Markdown-DSL pipeline framework. Schema-driven values, prefix-dispatch markers, Pandoc AST walkers, and an in-source docx renderer. Used by legalese (.docx legal documents) and texdown (LaTeX academic papers).

bun add markdsl

The system pandoc binary is required for the default parse path. For browser / serverless use, install the optional pandoc-wasm peer and pass runPandocWasm as the parser.

What it gives you

Five pieces, mix and match:

Module Purpose
splitFrontMatter YAML front-matter parser (---\n...\n---)
schema/ mergeValues, schemaDefaults, missingRequired, termLabel, termDef, termArticle, parseSetFlag, label/article utilities
markers/ {{...}} walker (substituteMarkers) + a registry of prefix handlers + parse / compose helpers
pandoc/ runPandoc (system binary) and runPandocWasm (optional peer)
markdsl/docx Generic Pandoc → docx renderer with fenced / div / span / marker extension points

Every piece is independent; you can use just splitFrontMatter or just the marker walker.

Front-matter

import { splitFrontMatter } from 'markdsl';

const src = `---
title: Hello
values:
  who: World
---

Greetings, {{who}}.
`;

const { meta, body } = splitFrontMatter(src);
// meta.title === 'Hello'
// body === '\nGreetings, {{who}}.\n'

Pass a generic for a typed meta:

interface MyMeta { title?: string; values?: Record<string, unknown> }
const { meta } = splitFrontMatter<MyMeta>(src);

Schema + values

A schema is a Record<string, SchemaEntry>. Each entry can be a bare type alias ('string') or an object with term / def / article / required / default / description / plural. Three helpers compose the standard caller > frontmatter > schema-default chain:

import { mergeValues, schemaDefaults, missingRequired } from 'markdsl';

const schema = {
  customer: { term: 'Customer', required: true },
  state:    { default: 'Delaware' },
};

const merged = mergeValues(
  schemaDefaults(schema),     // { state: 'Delaware' }
  { state: 'New York' },      // frontmatter override
  { customer: 'Acme' },       // caller override
);
// → { customer: 'Acme', state: 'New York' }

missingRequired(merged, schema);          // → []
missingRequired({ state: 'NY' }, schema); // → ['customer']

Schema-aware readers:

import { termLabel, termArticle } from 'markdsl';

const schema = { party: { term: 'Party', article: 'a' } };

termLabel('party',   schema);  // 'Party'
termLabel('parties', schema);  // 'Parties'   — bidirectional + pluralize
termArticle('party', schema);  // 'a'

Markers ({{...}})

Build a registry of prefix handlers. Each handler returns markdown text that pandoc will pick up later.

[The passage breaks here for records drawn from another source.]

Lemma word_at_patch_word mc a d t b :
  word_at (get_cache (cache_patch_single_word mc a d t) t) b =
  if decide (slot a = slot b) then d else word_at (get_cache mc t) b.
Proof.
  rewrite patch_word_cache. unfold word_at; simpl. rewrite lookup_insert.
  by case_decide.
Qed.

(** Membership in a list extended at the end. *)
Ltac in_app := rewrite ?elem_of_app, ?list_elem_of_singleton; auto.

(** Words written to one line are all there at the end. *)
Lemma word_at_patch_words mc t pw L b w :
  NoDup pw.*1 -> (forall x v, (x, v) ∈ pw -> aligned x /\ line x = L) ->
  (b, w) ∈ pw -> word_at (get_cache (patch_words mc t pw) t) b = w.
Proof.
  induction pw as [|[x v] pw IH] using rev_ind; [by intros _ _ ?%elem_of_nil|].
  rewrite fmap_app, NoDup_app. intros (Hnd & Hdis & _) Hall Hin.
  rewrite patch_words_snoc, word_at_patch_word.
  destruct (Hall x v) as [Hax Hlx]; [in_app|].
  destruct (Hall b w) as [Hab Hlb]; [done|].
  apply elem_of_app in Hin as [Hin|Hin].
  - rewrite decide_False; [apply IH; [done|intros; apply (Hall x0 v0); in_app|done]|].
    intros Hs. assert (x = b) as -> by (apply line_slot_inj; congruence).
    apply (Hdis b); [|cbn; in_app]. apply list_elem_of_fmap. by exists (b, w).
  - apply list_elem_of_singleton in Hin. simplify_eq. by rewrite decide_True.
Qed.

(** The words a line fetch writes. *)
Definition fetch_words (mc : machine) (a : Z) : list (Z * Z) :=
  map (fun pos => (line a + pos * 4, ldr 4 mc (line a + pos * 4))) (seqZ 0 8).

Lemma fetch_line_words mc a t : cache_fetch_line mc a t = patch_words mc t (fetch_words mc a).
Proof. reflexivity. Qed.

Lemma fetch_words_elem mc a x v : aligned a ->
  (x, v) ∈ fetch_words mc a -> aligned x /\ line x = line a.
Proof.
  intros Ha (pos & [= -> ->] & Hpos%elem_of_seqZ)%list_elem_of_fmap.
  apply line_word; [done|lia].
Qed.

Lemma fetch_words_line mc a b : aligned b -> line a = line b ->
  (b, ldr 4 mc b) ∈ fetch_words mc a.
Proof.
  intros Hb Hl. destruct (line_decomp a b Hb Hl) as (pos & Hpos & ->).
  apply list_elem_of_fmap. exists pos. rewrite elem_of_seqZ. split; [done|lia].
Qed.

Lemma fetch_words_nodup mc a : NoDup (fetch_words mc a).*1.
Proof.
  unfold fetch_words. change (seqZ 0 8) with [0; 1; 2; 3; 4; 5; 6; 7].
  cbn [map fmap list_fmap fst].
  repeat (apply NoDup_cons; split; [rewrite ?elem_of_cons, ?elem_of_nil; lia|]).
  apply NoDup_nil_2.
Qed.

(** Writing words of the line of [a] makes exactly that line visible. *)
Lemma clookup_patch_words mc t pw a b :
  aligned b -> (forall x v, (x, v) ∈ pw -> aligned x /\ line x = line a) -> pw <> [] ->
  clookup (get_cache (patch_words mc t pw) t) b =
  if decide (line a = line b) then Some (word_at (get_cache (patch_words mc t pw) t) b)
  else if decide (index a = index b) then None else clookup (get_cache mc t) b.
Proof.
  intros Hb. induction pw as [|[x v] pw IH] using rev_ind; [done|]. intros H _.
  destruct (H x v) as [Hx Hlx]; [in_app|].
  rewrite patch_words_snoc, clookup_patch_word, word_at_patch_word, Hlx by done.
  destruct (decide (line a = line b)) as [Hl|Hl].
  - f_equal. destruct (decide (x = b)) as [->|Hne]; [by rewrite decide_True|].
    rewrite decide_False; [done|]. intros Hs. apply Hne, line_slot_inj; congruence.
  - rewrite (line_index x a) by done. case_decide; [done|].
    destruct (decide (pw = [])) as [->|]; [done|].
    apply IH; [intros y u Hy; apply (H y u); in_app|done].
Qed.

Lemma clookup_fetch_line mc a t b :
  aligned a -> aligned b ->
  clookup (get_cache (cache_fetch_line mc a t) t) b =
  if decide (line a = line b) then Some (ldr 4 mc b)
  else if decide (index a = index b) then None
  else clookup (get_cache mc t) b.
Proof.
  intros Ha Hb. rewrite fetch_line_words.
  pose proof (fetch_words_elem mc a) as Hall.
  rewrite (clookup_patch_words mc t _ a) by (done || eauto).
  case_decide as Hl; [|done]. f_equal.
  apply word_at_patch_words with (L := line a);
    [apply fetch_words_nodup|eauto|by apply fetch_words_line].
Qed.

(** ** Patchability and faking *)

Lemma shift_field x m k : 0 <= k ->
  Z.shiftl (Z.land (Z.shiftr (Z.land x (Z.shiftl m k)) k) m) k = Z.land x (Z.shiftl m k).
Proof.
  intros Hk. rewrite Z.shiftr_land, Z.shiftr_shiftl_l, Z.sub_diag, Z.shiftl_0_r by lia.
  rewrite <- Z.land_assoc, Z.land_diag, Z.shiftl_land, <- Z.ldiff_ones_r, Z.ldiff_land by lia.
  rewrite <- Z.land_assoc. f_equal. rewrite Z.land_comm, <- Z.ldiff_land.
  rewrite Z.ldiff_ones_r, Z.shiftr_shiftl_l, Z.sub_diag, Z.shiftl_0_r by lia. done.
Qed.

Lemma get_content_slot mc a t :
  cache_get_content mc 0
    (Z.shiftr (Z.land a (CACHE_INDEX_ADDRMASK t)) (CACHE_INDEX_TAGOFFSET t))
    (Z.shiftr (Z.land a (CACHE_WORD_ADDRMASK t)) (CACHE_WORD_TAGOFFSET t)) t =
  (tag_at (get_cache mc t) a, word_at (get_cache mc t) a).
Proof.
  unfold cache_get_content, CACHE_INDEX_ADDRMASK, CACHE_WORD_ADDRMASK.
  rewrite !shift_field by done. cbn [Z.land Z.shiftl]. rewrite Z.lor_0_l, <- Z.land_lor_distr_r.
  unfold read_tag, read_word, tag_at, word_at, line_key, word_key. by rewrite <- !Z.land_assoc.
Qed.

Lemma is_patchable_spec mc a t :
  cache_is_patchable mc a t =
  let c := get_cache mc t in
  if Z.land (tag_at c a) 0x10 =? 0 then (1, 0xFFFFFFFF)
  else (if hit c a then if cached_word c a =? ldr 4 mc a then 1 else 2 else 0, cached_word c a).
Proof.
  unfold cache_is_patchable. rewrite get_content_slot, cached_word_at. cbv zeta.
  destruct (Z.eqb_spec (Z.land (tag_at (get_cache mc t) a) 0x10) 0) as [|Hv]; [done|].
  change (Z.lor (CACHE_TAG_ADDRMASK t) (CACHE_INDEX_ADDRMASK t)) with 0xFFFFFFE0. fold (line a).
  destruct (land_bit4 (tag_at (get_cache mc t) a)) as [|Hb]; [done|].
  destruct (Z.eqb_spec (Z.land (tag_at (get_cache mc t) a) 0xFFFFFFE0) (line a)) as [Hl|Hl].
  - rewrite (proj2 (hit_true _ _) (conj Hb Hl)). by case_match.
  - destruct (hit (get_cache mc t) a) eqn:E; [|done]. by apply hit_true in E as [_ ?].
Qed.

import { substituteMarkers, type MarkerRegistry } from 'markdsl';

const registry: MarkerRegistry = {
  prefixes: {
    // {{=key}} — bare value substitution
    '=': (key, ctx) => String(ctx.values[key.trim()] ?? '___'),
    // {{!Term}} — inline-styled, no parens
    '!': (rest) => `***${rest}***`,
    // {{key}} — fallback (no prefix)
    '':  (key, ctx) => `**${ctx.values[key] ?? key}**`,
  },
};

substituteMarkers(
  'Dear {{name}}, your {{=plan}} is {{!Active}}.',
  registry,
  { values: { name: 'Reader', plan: 'Pro' } },
);
// → 'Dear **Reader**, your Pro is ***Active***.'

The handler context (ctx) gives you values, schema, and next — the source character right after }}, useful for trailing-dot swallow and similar context-sensitive rendering.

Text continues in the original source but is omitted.